[Records from a data source]
(** The loop of [FromProto] over [group.replicas()]. *)
Fixpoint FromProto_loop (out : Membership) (replicas : list Replica) : option Membership * Error :=
  match replicas with
  | [] => (Some out, OK)
  | replica :: rest =>
      let (p, peer_err) := FromString PeerID_default (replica_peer_id replica) in
      if negb (is_ok peer_err) then (None, peer_err)
      else if set_count (all_replicas_ out) p
      then (None, Membership_DuplicateReplicaInReplicaGroup)
      else
        let out := {| out with all_replicas_ := set_insert p (all_replicas_ out) |} in
        let out := if replica_voting replica
                   then {| out with voting_replicas_ := set_insert p (voting_replicas_ out) |}
                   else out in
        FromProto_loop out rest
  end.
Definition FromProto (group : ReplicaGroup) : option Membership * Error :=
  FromProto_loop Membership_empty group.

Definition First (me : PeerID) : Membership :=
  {| voting_replicas_ := set_insert me []; all_replicas_ := set_insert me [] |}.

(** [SetDiffSize]: both iterators as the rest of their sets.  Each turn
    advances one of them, so the sum of the lengths is enough fuel. *)
Fixpoint SetDiffSize_loop (fuel : nat) (a b : list PeerID) (out : Z) : Z :=
  match fuel with
  | O => out
  | S fuel' =>
      match a, b with
      | [], _ => out
      | _ :: a', [] => SetDiffSize_loop fuel' a' b (out + 1)
      | x :: a', y :: b' =>
          if key_lt x y then SetDiffSize_loop fuel' a' b (out + 1)
          else if key_lt y x then SetDiffSize_loop fuel' a b' out
          else SetDiffSize_loop fuel' a' b' out
      end
  end.
Definition SetDiffSize (a b : list PeerID) : Z :=
  SetDiffSize_loop (length a + length b) a b 0.

(** [std::set_difference] of two sorted ranges. *)
Definition set_difference (a b : list PeerID) : list PeerID :=
  List.filter (fun p => negb (set_count b p)) a.
#[global] Arguments set_difference : simpl never.

Definition ValidProgressionForLeader
    (leader : PeerID) (from to : Membership) (super_majority : Z) : Error :=
  if (super_majority <? Zlen (voting_replicas_ from)) &&
     (Zlen (voting_replicas_ to) <=? super_majority)
  then Membership_SuperMajorityLost else
  let voting_additions := SetDiffSize (voting_replicas_ to) (voting_replicas_ from) in
  let voting_removals := set_difference (voting_replicas_ from) (voting_replicas_ to) in
  let all_additions := SetDiffSize (all_replicas_ to) (all_replicas_ from) in
  let all_removals := set_difference (all_replicas_ from) (all_replicas_ to) in
  let all_changes :=
    voting_additions + Zlen voting_removals + all_additions + Zlen all_removals in
  if (Zlen (voting_replicas_ to) =? 0) || (Zlen (all_replicas_ to) =? 0)
  then Membership_EmptySet else
  if negb ((all_changes =? 2) && (Zlen voting_removals =? 1) && (Zlen all_removals =? 1) &&
           bool_decide (voting_removals !! 0%nat = all_removals !! 0%nat)) &&
     (1 <? all_changes)
  then Membership_TooManyMembershipChanges else
  if all_changes =? 0 then Membership_NoMembershipChanges else
  if negb (set_count (voting_replicas_ to) leader) then Membership_LeaderRemovedFromVoting else
  if negb (set_count (all_replicas_ to) leader) then Membership_LeaderRemovedFromAll else
  if negb (SetDiffSize (all_replicas_ to) (voting_replicas_ to) =?
           (Zlen (all_replicas_ to) ⊖ Zlen (voting_replicas_ to)))
  then Membership_VotingNotSubset else OK.

Definition AsProto (m : Membership) : ReplicaGroup :=
  (fun peer => {| replica_peer_id := ToString peer;
                  replica_voting := set_count (voting_replicas_ m) peer |}) <$> all_replicas_ m.

(** [Raft::quorum_size] (raft/raft.cc), on [size_t]. *)
Definition quorum_size (voting_replicas super_majority : Z) : Z :=
  Z.min voting_replicas (u64 (u64 (voting_replicas ⊖ super_majority) / 2 + 1 + super_majority)).

(** ** Well-formedness *)
Record membership_ok (m : Membership) : Prop := {
  mem_all_ok : set_ok (all_replicas_ m);
  mem_voting_ok : set_ok (voting_replicas_ m);
  mem_subset : voting_replicas_ m ⊆ all_replicas_ m;
  mem_ids : Forall peerid_ok (all_replicas_ m) }.

Lemma Membership_empty_ok : membership_ok Membership_empty.
Proof. split; simpl; [constructor..|set_solver|constructor]. Qed.

Lemma First_ok me : peerid_ok me -> membership_ok (First me).
Proof. intros. split; simpl; [repeat constructor..|done|by repeat constructor]. Qed.

Lemma membership_add_ok m p v :
  peerid_ok p -> membership_ok m ->
  membership_ok {| all_replicas_ := set_insert p (all_replicas_ m);
                   voting_replicas_ := if v : bool then set_insert p (voting_replicas_ m)
                                       else voting_replicas_ m |}.
Proof.
  intros Hp [H1 H2 H3 H4]. split; simpl.
  - by apply set_insert_ok.
  - destruct v; [by apply set_insert_ok|done].
  - intros q Hq. apply elem_of_set_insert. destruct v; [|auto].
    apply elem_of_set_insert in Hq as [->|?]; auto.
  - apply Forall_forall. intros q [->|Hq]%elem_of_set_insert; [done|].
    by apply (proj1 (Forall_forall _ _) H4).
Qed.

(** One turn of the loop of [FromProto]. *)
Lemma FromProto_loop_cons out r rest :
  FromProto_loop out (r :: rest) =
  if bool_decide (length (replica_peer_id r) = 32%nat) then
    if set_count (all_replicas_ out) (replica_peer_id r)
    then (None, Membership_DuplicateReplicaInReplicaGroup)
    else FromProto_loop
      {| all_replicas_ := set_insert (replica_peer_id r) (all_replicas_ out);
         voting_replicas_ := if replica_voting r
                             then set_insert (replica_peer_id r) (voting_replicas_ out)
                             else voting_replicas_ out |} rest
  else (None, Peers_InvalidID).
Proof.
  cbn -[FromString]. rewrite FromString_default. case_bool_decide; [|done]. simpl.
  destruct (set_count _ _); [done|]. by destruct (replica_voting r).
Qed.

Lemma FromProto_loop_ok g out m :
  membership_ok out -> FromProto_loop out g = (Some m, OK) -> membership_ok m.
Proof.
  revert out. induction g as [|r g IH]; intros out Hout; [by intros [= <-]|].
  rewrite FromProto_loop_cons. case_bool_decide as Hlen; [|done].
  destruct (set_count _ _); [done|]. apply IH. by apply membership_add_ok.
Qed.

Lemma FromProto_wf g m : FromProto g = (Some m, OK) -> membership_ok m.
Proof. apply FromProto_loop_ok, Membership_empty_ok. Qed.

Lemma FromProto_err_loop g out m e :
  FromProto_loop out g = (m, e) -> e = OK <-> is_Some m.
Proof.
  revert out. induction g as [|r g IH]; intros out.
  { intros [= <- <-]. split; eauto. }
  rewrite FromProto_loop_cons. case_bool_decide; [|intros [= <- <-]; split; [done|by intros []]].
  destruct (set_count _ _); [intros [= <- <-]; split; [done|by intros []]|]. apply IH.
Qed.

Lemma FromProto_err g m e : FromProto g = (m, e) -> e = OK <-> is_Some m.
Proof. apply FromProto_err_loop. Qed.

(** ** [FromProto] inverts [AsProto] *)
Lemma set_insert_snoc (s : list PeerID) p : set_ok (s ++ [p]) -> set_insert p s = s ++ [p].
Proof.
  unfold set_ok. induction s as [|q s IH]; simpl; [done|].
  intros [Hs Hall]%StronglySorted_inv. apply Forall_app in Hall as [_ [Hp _]%Forall_cons_1].
  unfold key_ltP in Hp. rewrite (key_asym q p) by done. rewrite Hp. by rewrite IH.
Qed.

(** Processing [todo] after the prefix [done] of the sorted set of replicas. *)
Lemma FromProto_AsProto_aux m todo pre :
  membership_ok m -> all_replicas_ m = pre ++ todo ->
  FromProto_loop {| all_replicas_ := pre;
                    voting_replicas_ := List.filter (set_count (voting_replicas_ m)) pre |}
    ((fun peer => {| replica_peer_id := ToString peer;
                     replica_voting := set_count (voting_replicas_ m) peer |}) <$> todo)
  = (Some {| all_replicas_ := all_replicas_ m;
             voting_replicas_ := List.filter (set_count (voting_replicas_ m)) (all_replicas_ m) |}, OK).
Proof.
  intros Hm. revert pre. induction todo as [|p todo IH]; intros pre Hall.
  { rewrite app_nil_r in Hall. by rewrite Hall. }
  rewrite fmap_cons, FromProto_loop_cons. cbn -[set_insert set_count].
  change (ToString p) with p.
  assert (Hp : peerid_ok p).
  { apply (proj1 (Forall_forall _ _) (mem_ids _ Hm)). rewrite Hall. set_solver. }
  rewrite bool_decide_eq_true_2 by done.
  assert (Hs : set_ok ((pre ++ [p]) ++ todo)) by (rewrite <- app_assoc; simpl;
    rewrite <- Hall; apply Hm).
  assert (Hpre : set_ok (pre ++ [p])) by (by eapply StronglySorted_app_1_l).
  assert (Hn : p ∉ pre) by (apply set_ok_NoDup, NoDup_app in Hpre as (_ & Hd & _); set_solver).
  rewrite (proj2 (set_count_false pre p)) by done.
  rewrite set_insert_snoc by done.
  specialize (IH (pre ++ [p])). rewrite <- app_assoc in IH. specialize (IH Hall).
  rewrite <- IH. f_equal. f_equal. rewrite List.filter_app. simpl.
  destruct (set_count (voting_replicas_ m) p); [|by rewrite app_nil_r].
  apply set_insert_snoc.
  replace (List.filter _ pre ++ [p]) with (List.filter (fun q => set_count (voting_replicas_ m) q || key_eq q p) (pre ++ [p])).
  { by apply StronglySorted_List_filter. }
  rewrite List.filter_app. simpl. rewrite key_eq_refl, orb_true_r. f_equal.
  apply List.filter_ext_in. intros q Hq%list_elem_of_In.
  rewrite key_eq_neq, orb_false_r; [done|]. by intros ->.
Qed.

Lemma voting_filter m :
  membership_ok m ->
  List.filter (set_count (voting_replicas_ m)) (all_replicas_ m) = voting_replicas_ m.
Proof.
  intros [H1 H2 H3 _]. apply set_ok_ext; [by apply StronglySorted_List_filter|done|].
  intros p. rewrite list_elem_of_In, filter_In, <- list_elem_of_In, set_count_spec. set_solver.
Qed.

(** ** [SetDiffSize] and [set_difference] *)
Lemma set_difference_nil b : set_difference [] b = [].
Proof. done. Qed.
Lemma set_difference_cons x a b :
  set_difference (x :: a) b = if set_count b x then set_difference a b else x :: set_difference a b.
Proof. unfold set_difference. simpl. by destruct (set_count b x). Qed.

Lemma elem_of_set_difference p a b : p ∈ set_difference a b <-> p ∈ a /\ p ∉ b.
Proof.
  unfold set_difference. rewrite list_elem_of_In, filter_In, <- list_elem_of_In, negb_true_iff.
  by rewrite set_count_false.
Qed.

Lemma set_difference_NoDup a b : NoDup a -> NoDup (set_difference a b).
Proof. intros Ha. apply NoDup_ListNoDup. apply List.NoDup_filter. by apply NoDup_ListNoDup. Qed.

Lemma set_difference_le a b : Zlen (set_difference a b) <= Zlen a.
Proof. unfold Zlen, set_difference. pose proof (List.filter_length_le (fun p => negb (set_count b p)) a). lia. Qed.

(** An element below the head of a set is not in it. *)
Lemma set_ok_below (x y : PeerID) s : set_ok (y :: s) -> key_lt x y = true -> x ∉ y :: s.
Proof.
  intros [_ Hall]%StronglySorted_inv Hxy Hin. rewrite Forall_forall in Hall.
  apply elem_of_cons in Hin as [->|Hin]; [by rewrite key_irrefl in Hxy|].
  specialize (Hall _ Hin). unfold key_ltP in Hall. rewrite (key_asym x y) in Hall; done.
Qed.

Lemma set_difference_skip y a b : y ∉ a -> set_difference a (y :: b) = set_difference a b.
Proof.
  intros Hy. unfold set_difference. apply List.filter_ext_in. intros p Hp%list_elem_of_In.
  f_equal. unfold set_count. simpl. rewrite key_eq_neq; [done|]. by intros ->.
Qed.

▶ **TRY IT**: Given the data above, transcribe exactly the lines from the one containing "(** ** Well-formedness *)" down to the one containing "Lemma FromProto_loop_ok g", and no others.

▶ **ANSWER SECTION**:
(** ** Well-formedness *)
Record membership_ok (m : Membership) : Prop := {
  mem_all_ok : set_ok (all_replicas_ m);
  mem_voting_ok : set_ok (voting_replicas_ m);
  mem_subset : voting_replicas_ m ⊆ all_replicas_ m;
  mem_ids : Forall peerid_ok (all_replicas_ m) }.

Lemma Membership_empty_ok : membership_ok Membership_empty.
Proof. split; simpl; [constructor..|set_solver|constructor]. Qed.

Lemma First_ok me : peerid_ok me -> membership_ok (First me).
Proof. intros. split; simpl; [repeat constructor..|done|by repeat constructor]. Qed.

Lemma membership_add_ok m p v :
  peerid_ok p -> membership_ok m ->
  membership_ok {| all_replicas_ := set_insert p (all_replicas_ m);
                   voting_replicas_ := if v : bool then set_insert p (voting_replicas_ m)
                                       else voting_replicas_ m |}.
Proof.
  intros Hp [H1 H2 H3 H4]. split; simpl.
  - by apply set_insert_ok.
  - destruct v; [by apply set_insert_ok|done].
  - intros q Hq. apply elem_of_set_insert. destruct v; [|auto].
    apply elem_of_set_insert in Hq as [->|?]; auto.
  - apply Forall_forall. intros q [->|Hq]%elem_of_set_insert; [done|].
    by apply (proj1 (Forall_forall _ _) H4).
Qed.

(** One turn of the loop of [FromProto]. *)
Lemma FromProto_loop_cons out r rest :
  FromProto_loop out (r :: rest) =
  if bool_decide (length (replica_peer_id r) = 32%nat) then
    if set_count (all_replicas_ out) (replica_peer_id r)
    then (None, Membership_DuplicateReplicaInReplicaGroup)
    else FromProto_loop
      {| all_replicas_ := set_insert (replica_peer_id r) (all_replicas_ out);
         voting_replicas_ := if replica_voting r
                             then set_insert (replica_peer_id r) (voting_replicas_ out)
                             else voting_replicas_ out |} rest
  else (None, Peers_InvalidID).
Proof.
  cbn -[FromString]. rewrite FromString_default. case_bool_decide; [|done]. simpl.
  destruct (set_count _ _); [done|]. by destruct (replica_voting r).
Qed.

Lemma FromProto_loop_ok g out m :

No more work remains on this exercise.